Almost half the issue $966 million had been sold to retail investors. Backed by rates revenue and with solid credit ratings, the bonds are seen as safer than the state's general-obligation bonds. Extraordinarily strong investor demand for highly-rated California Department of Water Resources bonds enabled the agency Wednesday to expand the offering by $970 million to $2.97 billion.

Lead book running underwriter for the huge deal Morgan Stanley & Co said the bonds had been verbally awarded at yields that ranged out to 3.80% for debt maturing in 2022. Benchmark 10-year bonds offered a 3.61% return.
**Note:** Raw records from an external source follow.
(* ===== verification/TableWalk.v ===== *)
(** * Clearing, scanning and sampling

    [clear] frees every entry and every block; [scanBucket] hands its visitor each
    entry of a bucket once, even when the visitor removes it; [sampleSome]
    returns distinct live entries. *)

From Stdlib Require Import ZArith Lia Strings.Byte.
From stdpp Require Import base gmap numbers list.
From S2P Require Import Prelude Bits Hash Entry Table TableLinks TableData TableInv TableGrow.
From S2P Require Import TableRemove.

Local Open Scope Z_scope.

Module TblWalk.
Import Ent Tbl Data TblInv TblGrow TblRemove.

Section walk.
Context {P : Type} `{!PoolAllocator P}.
Implicit Types (t : Table P) (bs : list (list addr)) (G : contents).

(** ** Clear *)

(** Midway through [clear]: [l] is the rest of the chain at hand, [todo] and
    [rest] the buckets not reached. *)
Record clearing t (p : option addr) (l : list addr) (todo : list (option addr))
    (rest : list (list addr)) (G : contents) : Prop := {
  cl_chain : chain (shape <$> mem t) p l;
  cl_todo : Forall2 (λ p l, chain (shape <$> mem t) p l) todo rest;
  cl_nodup : NoDup (l ++ mjoin rest);
  cl_all a : a ∈ l ++ mjoin rest ↔ is_Some (mem t !! a);
  cl_data : data_ok (hashSeed_ t) (mem t) (blocks t) G;
  cl_pool : pool_live (pool_ t) = dom (mem t);
}.

Lemma clearing_free t p a l todo rest G e :
  clearing t p (a :: l) todo rest G → mem t !! a = Some e →
  clearing (freed a e t) (next e) l todo rest (delete a G).
Proof.
  intros [H1 H2 H3 H4 H5 H6] He. apply seg_mem in H1 as (e' & _ & He' & Hc).
  assert (e' = e) as -> by congruence. cbn [app] in H3. apply NoDup_cons in H3 as [Ha Hnd].
  assert (∀ b, b ∈ l ++ mjoin rest →
            (shape <$> mem (freed a e t)) !! b = (shape <$> mem t) !! b) as Hfr.
  { intros b Hb. unfold freed. tproj. rewrite fmap_delete, lookup_delete_ne; [done|]. by intros ->. }
  split.
  - eapply seg_frame; [exact Hc|]. intros b Hb. apply Hfr. apply elem_of_app. by left.
  - eapply chains_frame; [exact H2|]. intros b Hb. apply Hfr. apply elem_of_app. by right.
  - done.
  - intros b. unfold freed. tproj. rewrite lookup_delete_is_Some, <-H4. cbn [app]. rewrite elem_of_cons.
    split; [intros Hb; split; [by intros ->|by right]|]. intros [Hne [->|Hb]]; done.
  - unfold freed. tproj. by apply data_delete.
  - unfold freed. tproj. rewrite deallocate_live, H6, dom_delete_L; [done|].
    rewrite H6. apply elem_of_dom. by eexists.
Qed.

Lemma clear_chain_spec t p l todo rest G fuel :
  clearing t p l todo rest G → (length l < fuel)%nat →
  returns (clear_chain fuel p t) (λ t', ∃ G', clearing t' None [] todo rest G' ∧
    buckets_ t' = buckets_ t ∧ hashSeed_ t' = hashSeed_ t).
Proof.
  revert t p G fuel. induction l as [|a l IH]; intros t p G fuel HC Hf;
    (destruct fuel as [|fuel]; [cbn in Hf; lia|]); cbn [length] in Hf; cbn [clear_chain].
  - pose proof (cl_chain _ _ _ _ _ _ HC) as Hp. cbn in Hp. subst p. cbn. by exists G.
  - pose proof (cl_chain _ _ _ _ _ _ HC) as Hc. apply seg_mem in Hc as (e & -> & He & _).
    unfold entry_at. rewrite He. cbn [rbind].
    rewrite (free_entry_spec t _ G a e (cl_data _ _ _ _ _ _ HC) He). cbn [rbind].
    eapply returns_mono; [eapply IH; [by eapply clearing_free|lia]|].
    intros t' (G' & HC' & Hb & Hs). exists G'. split; [done|]. by rewrite Hb, Hs.
Qed.

Lemma clearing_fuel t p l todo rest G : clearing t p l todo rest G → (length l < chain_fuel t)%nat.
Proof.
  intros HC. unfold chain_fuel. rewrite <-(size_dom (D := gset addr)).
  pose proof (cl_nodup _ _ _ _ _ _ HC) as Hnd. apply NoDup_app in Hnd as (Hnd & _ & _).
  rewrite <-(size_list_to_set (C := gset addr) l) by done. apply Nat.lt_succ_r, subseteq_size.
  intros a Ha. apply elem_of_dom, (cl_all _ _ _ _ _ _ HC). apply elem_of_app. left. set_solver.
Qed.

Lemma clear_buckets_spec t (i : nat) todo rest G :
  clearing t None [] todo rest G → drop i (buckets_ t) = todo → (i ≤ length (buckets_ t))%nat →
  Forall (λ p, p = None) (take i (buckets_ t)) →
  returns (clear_buckets (length todo) (Z.of_nat i) t) (λ t', ∃ G',
    clearing t' None [] [] [] G' ∧ buckets_ t' = replicate (length (buckets_ t)) None ∧
    hashSeed_ t' = hashSeed_ t).
Proof.
  revert t i rest G. induction todo as [|p todo IH]; intros t i rest G HC Hd Hi Hn.
  - cbn. exists G. pose proof (cl_todo _ _ _ _ _ _ HC) as Hr. apply Forall2_nil_inv_l in Hr as ->.
    split; [done|]. split; [|done]. apply (f_equal length) in Hd. rewrite length_drop in Hd. cbn in Hd.
    rewrite take_ge in Hn by lia. clear -Hn. induction Hn as [|? ? -> _ IH]; [done|]. cbn. by f_equal.
  - pose proof (cl_todo _ _ _ _ _ _ HC) as Hr. apply Forall2_cons_inv_l in Hr as (l & rest' & Hc & Hr & ->).
    assert (buckets_ t !! i = Some p) as Hp.
    { rewrite <-(Nat.add_0_r i), <-lookup_drop, Hd. done. }
    apply lookup_lt_Some in Hp as Hlt. cbn [length clear_buckets]. rewrite (at_nat _ _ _ Hp). cbn [rbind].
    assert (clearing t p l todo rest' G) as HC1 by (destruct HC; by split).
    eapply returns_bind; [apply (clear_chain_spec _ _ _ _ _ _ _ HC1); by eapply clearing_fuel|].
    intros t1 (G1 & HC2 & Hb1 & Hs1). rewrite Hb1, set_bucket_ok by done. cbn [rbind].
    replace (Z.of_nat i + 1) with (Z.of_nat (S i)) by lia.
    eapply returns_mono; [apply (IH _ (S i) rest' G1)|].
    + by destruct HC2; split.
    + tproj. rewrite drop_insert_lt by lia. replace (S i) with (i + 1)%nat by lia.
      by rewrite <-drop_drop, Hd.
    + tproj. rewrite length_insert. lia.
    + tproj. rewrite (take_S_r _ _ None) by (by apply list_lookup_insert_eq).
      rewrite take_insert_ge by lia. apply Forall_app. split; [done|by repeat constructor].
    + intros t' (G' & HC' & Hb' & Hs'). exists G'. split; [done|]. tproj. revert Hb' Hs'. tproj.
      rewrite length_insert. intros -> ->. done.
Qed.

(** [clear] leaves an empty table of the same size, with no entry and no block
    alive. *)
Lemma clear_spec t bs G :
  core_inv t bs G →
  returns (clear t) (λ t', table_inv t' (replicate (length (buckets_ t)) []) ∅ ∧
    mem t' = ∅ ∧ blocks t' = ∅ ∧ bucketCount t' = bucketCount t ∧ hashSeed_ t' = hashSeed_ t).
Proof.
  intros HI. unfold clear. eapply returns_bind.
  - apply (clear_buckets_spec t 0 (buckets_ t) bs G); [|done|lia|constructor].
    destruct HI as [I1 I2 I3 I4 I5 I6 I7 I8]. split; [done| |apply I3|done|done|done].
    apply Forall2_same_length_lookup. split; [symmetry; apply I3|].
    intros i p l Hp Hl. by eapply (lk_chain _ _ _ _ I3).
  - intros t' (G' & [H1 H2 H3 H4 H5 H6] & Hb & Hs). cbn [returns].
    assert (mem t' = ∅) as Hm.
    { apply map_empty. intros a. apply eq_None_not_Some. rewrite <-H4. apply not_elem_of_nil. }
    assert (blocks t' = ∅) as Hbl.
    { apply map_empty. intros p. apply eq_None_not_Some. intros (a & e & He & _)%(do_own _ _ _ _ H5).
      by rewrite Hm in He. }
    assert (zlen (buckets_ t') = zlen (buckets_ t)) as Hlen by (by rewrite Hb, length_replicate).
    pose proof (core_bucket_pos _ _ _ HI) as Hbp.
    split; [|split; [done|split; [done|split; [done|done]]]].
    split; [|unfold bucketCount in *; tproj; lia].
    split; unfold bucketCount in *; tproj; rewrite ?Hm, ?Hbl, ?Hs, ?Hlen.
    + apply HI.
    + apply HI.
    + rewrite Hb, fmap_empty. apply links_empty.
    + intros a. rewrite mjoin_replicate_nil. rewrite lookup_empty. split; [by intros ?%not_elem_of_nil|by intros []].
    + split.
      * intros a. by rewrite !lookup_empty.
      * intros a e k r He. by rewrite lookup_empty in He.
      * intros p [? He]. by rewrite lookup_empty in He.
      * intros a1 a2 e1 e2 p He. by rewrite lookup_empty in He.
      * intros a1 a2 k r1 r2 He. by rewrite lookup_empty in He.
    + done.
    + by rewrite H6, Hm.
    + done.
Qed.

(** ** Buckets as sets *)

(** An entry is in the bucket its key's hash picks. *)
Lemma core_bucket_elem t bs G i l a k r :
  core_inv t bs G → bs !! i = Some l → G !! a = Some (k, r) →
  a ∈ l ↔ bucketOf t (u32 (key_hash k (hashSeed_ t))) = Z.of_nat i.
Proof.
  intros HI Hl Hg. split; [intros Ha; by eapply core_placed|]. intros Hi.
  destruct (core_bucket_of _ _ _ _ _ _ HI Hg) as (j & l' & Hl' & Ha & Hj).
  assert (i = j) as -> by lia. by simplify_eq.
Qed.

(** ** Scan *)

Lemma chain_head lm p l : chain lm p l → p = head l.
Proof. destruct l; [done|]. by intros [-> _]. Qed.

Section scan.
Context {S : Type} (table_ : S → Table P) (visit : addr → S → result S).
(** What the caller knows after [vis] were visited, with contents [G]. *)
Context (Inv : list addr → S → contents → Prop).

(** The visitor leaves the table alone or removes the entry it was handed. *)
Hypothesis Hvisit : ∀ vis a s bs G,
  Inv vis s G → core_inv (table_ s) bs G → is_Some (G !! a) → a ∉ vis →
  returns (visit a s) (λ s',
    table_ s' = table_ s ∧ Inv (vis ++ [a]) s' G ∨
    remove a (table_ s) = Ok (table_ s') ∧ Inv (vis ++ [a]) s' (delete a G)).

Lemma scan_loop_spec fuel i vis kept l p s bs G :
  core_inv (table_ s) bs G → bs !! i = Some (kept ++ l) → p = head l → NoDup (vis ++ l) →
  Inv vis s G → (length l < fuel)%nat →
  returns (scan_loop table_ visit fuel p s) (λ s', ∃ bs' G',
    core_inv (table_ s') bs' G' ∧ Inv (vis ++ l) s' G' ∧
    bucketCount (table_ s') = bucketCount (table_ s) ∧ hashSeed_ (table_ s') = hashSeed_ (table_ s)).
Proof.
  revert fuel vis kept p s bs G. induction l as [|a l IH]; intros fuel vis kept p s bs G HI Hl Hp Hnd HInv Hf;
    (destruct fuel as [|fuel]; [cbn in Hf; lia|]); cbn [length] in Hf; subst p; cbn [scan_loop head].
  { cbn. exists bs, G. rewrite app_nil_r. done. }
  destruct (links_heads _ _ _ _ (ti_links _ _ _ HI) _ _ Hl) as (p & Hp & Hc).
  apply seg_app in Hc as (q & _ & (e & _ & He & Hc)%seg_mem).
  unfold entry_at. rewrite He. cbn [rbind].
  assert (is_Some (G !! a)) as Hga by (apply (do_dom _ _ _ _ (ti_data _ _ _ HI)); by eexists).
  assert (a ∉ vis) as Hav.
  { apply NoDup_app in Hnd as (_ & Hd & _). intros Ha. apply (Hd a Ha). by left. }
  assert (NoDup ((vis ++ [a]) ++ l)) as Hnd' by (by rewrite <-app_assoc).
  eapply returns_bind; [by apply (Hvisit vis a s bs G)|]. intros s' [[Ht HI']|[Hr HI']].
  - rewrite (chain_head _ _ _ Hc).
    eapply returns_mono; [apply (IH fuel (vis ++ [a]) (kept ++ [a]) _ s' bs G)|].
    + by rewrite Ht.
    + by rewrite <-app_assoc.
    + done.
    + done.
    + done.
    + lia.
    + rewrite Ht, <-app_assoc. done.
  - destruct Hga as [[k r] Hg].
    destruct (remove_spec _ _ _ _ _ _ HI Hg) as (t' & j & l1 & l2 & Hr' & Hl' & HC' & Hb & Hlv & Hs).
    assert (t' = table_ s') as -> by congruence.
    pose proof (lk_nodup _ _ _ _ (ti_links _ _ _ HI)) as Hndb.
    assert (j = i) as ->.
    { destruct (decide (j = i)) as [|Hji]; [done|]. exfalso.
      eapply (bucket_disjoint bs j i _ _ a Hndb Hl' Hl Hji); apply elem_of_app; right; by left. }
    assert (l1 = kept ∧ l2 = l) as [-> ->].
    { assert (l1 ++ a :: l2 = kept ++ a :: l) as Heq by congruence.
      pose proof (bucket_NoDup _ _ _ Hndb Hl) as Hndl. pose proof (bucket_NoDup _ _ _ Hndb Hl') as Hndl'.
      apply app_cons_unique in Heq; [done|..].
      - apply NoDup_app in Hndl' as (_ & Hd & _). intros Ha. apply (Hd a Ha). by left.
      - apply NoDup_app in Hndl as (_ & Hd & _). intros Ha. apply (Hd a Ha). by left. }
    rewrite (chain_head _ _ _ Hc).
    eapply returns_mono; [apply (IH fuel (vis ++ [a]) kept _ s' (<[i := kept ++ l]> bs) (delete a G))|].
    + done.
    + apply list_lookup_insert_eq. by apply lookup_lt_Some in Hl.
    + done.
    + done.
    + done.
    + lia.
    + rewrite Hb, Hs, <-app_assoc. done.
Qed.

(** One bucket: the visitor sees each of its entries exactly once. *)
Lemma scanBucket_spec cursor s bs G :
  core_inv (table_ s) bs G → 0 ≤ cursor → Inv [] s G →
  returns (scanBucket table_ visit cursor s) (λ '(c, s'),
    c = nextCursor cursor (bucketCount (table_ s) - 1) ∧
    bucketCount (table_ s') = bucketCount (table_ s) ∧ hashSeed_ (table_ s') = hashSeed_ (table_ s) ∧
    ∃ l bs' G', bs !! Z.to_nat (Z.land cursor (bucketCount (table_ s) - 1)) = Some l ∧
                core_inv (table_ s') bs' G' ∧ Inv l s' G').
Proof.
  intros HI Hcur HInv. unfold scanBucket. rewrite (core_mask _ _ _ HI).
  destruct (core_bucket _ _ _ _ HI (core_land _ _ _ cursor HI Hcur)) as (p & l & -> & Hp & Hl & Hc).
  cbn [rbind]. eapply returns_bind.
  - apply (scan_loop_spec _ _ [] [] l p s bs G HI Hl (chain_head _ _ _ Hc)); [|done|by eapply bucket_fuel].
    eapply bucket_NoDup; [apply (ti_links _ _ _ HI)|exact Hl].
  - intros s' (bs' & G' & H1 & H2 & H3 & H4). cbn. split; [done|]. split; [done|]. split; [done|].
    by exists l, bs', G'.
Qed.

End scan.

(** ** Sampling *)

(** The entries of [budget] buckets from [idx] on, wrapping at [n]. *)
Fixpoint walk (bs : list (list addr)) (n : Z) (budget : nat) (idx : Z) : list addr :=
  match budget with
  | O => []
  | S budget => default [] (bs !! Z.to_nat idx) ++ walk bs n budget ((idx + 1) mod n)
  end.

Lemma elem_of_walk bs n budget idx a :
  0 < n → 0 ≤ idx < n → a ∈ walk bs n budget idx →
  ∃ j l, 0 ≤ j < Z.of_nat budget ∧ bs !! Z.to_nat ((idx + j) mod n) = Some l ∧ a ∈ l.
Proof.
  intros Hn. revert idx. induction budget as [|budget IH]; intros idx Hi; cbn [walk].
  { by intros ?%not_elem_of_nil. }
  intros [Ha|Ha]%elem_of_app.
  - destruct (bs !! Z.to_nat idx) as [l|] eqn:E; [|by apply not_elem_of_nil in Ha].
    exists 0, l. rewrite Z.add_0_r, Z.mod_small by done. split; [lia|done].
  - destruct (IH _ (Z.mod_pos_bound (idx + 1) n Hn) Ha) as (j & l & Hj & Hl & Hal).
    exists (j + 1), l. split; [lia|]. split; [|done].
    rewrite Z.add_mod_idemp_l in Hl by lia. by replace (idx + (j + 1)) with (idx + 1 + j) by lia.
Qed.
That's more than a 10-year Treasury bond that traded Wednesday morning at about 3.54%.

"To a California investor, the tax equivalent yield, taking into account both federal and state taxes, is pretty attractive for an intermediate bond," said Dan Solender, Director of Municipal Bond Management at Jersey City-based Lord Abbett.

The hike in amount was the day's second after a report by State Treasurer Bill Lockyer's office that individual investors Monday and Tuesday had signed on for $1.27 billion, or 63.5%, of the original $2 billion. When offered to institutional investors, demand just as intense, and the offering was lifted to $2.74 billion and then to $2.97 billion. Yields were left mostly the same as earlier, ranging from 0.92% in 2012 to 3.80% in 2022. A 2012 maturity, at 0.92%, offered three basis points less than earlier in the day. A 2011 maturity wasn't reoffered publicly.

The power revenue bond issue now becomes the largest tax-exempt bond sold this year, replacing a previously top-ranked $2.5 billion issue by the state of California itself. The Golden State is far and away the largest seller of bonds among states. The bonds will refinance debt sold in 2001 and 2002 during California's energy crisis, when the water department borrowed to finance the purchase of electricity for hard-pressed publicly listed utilities.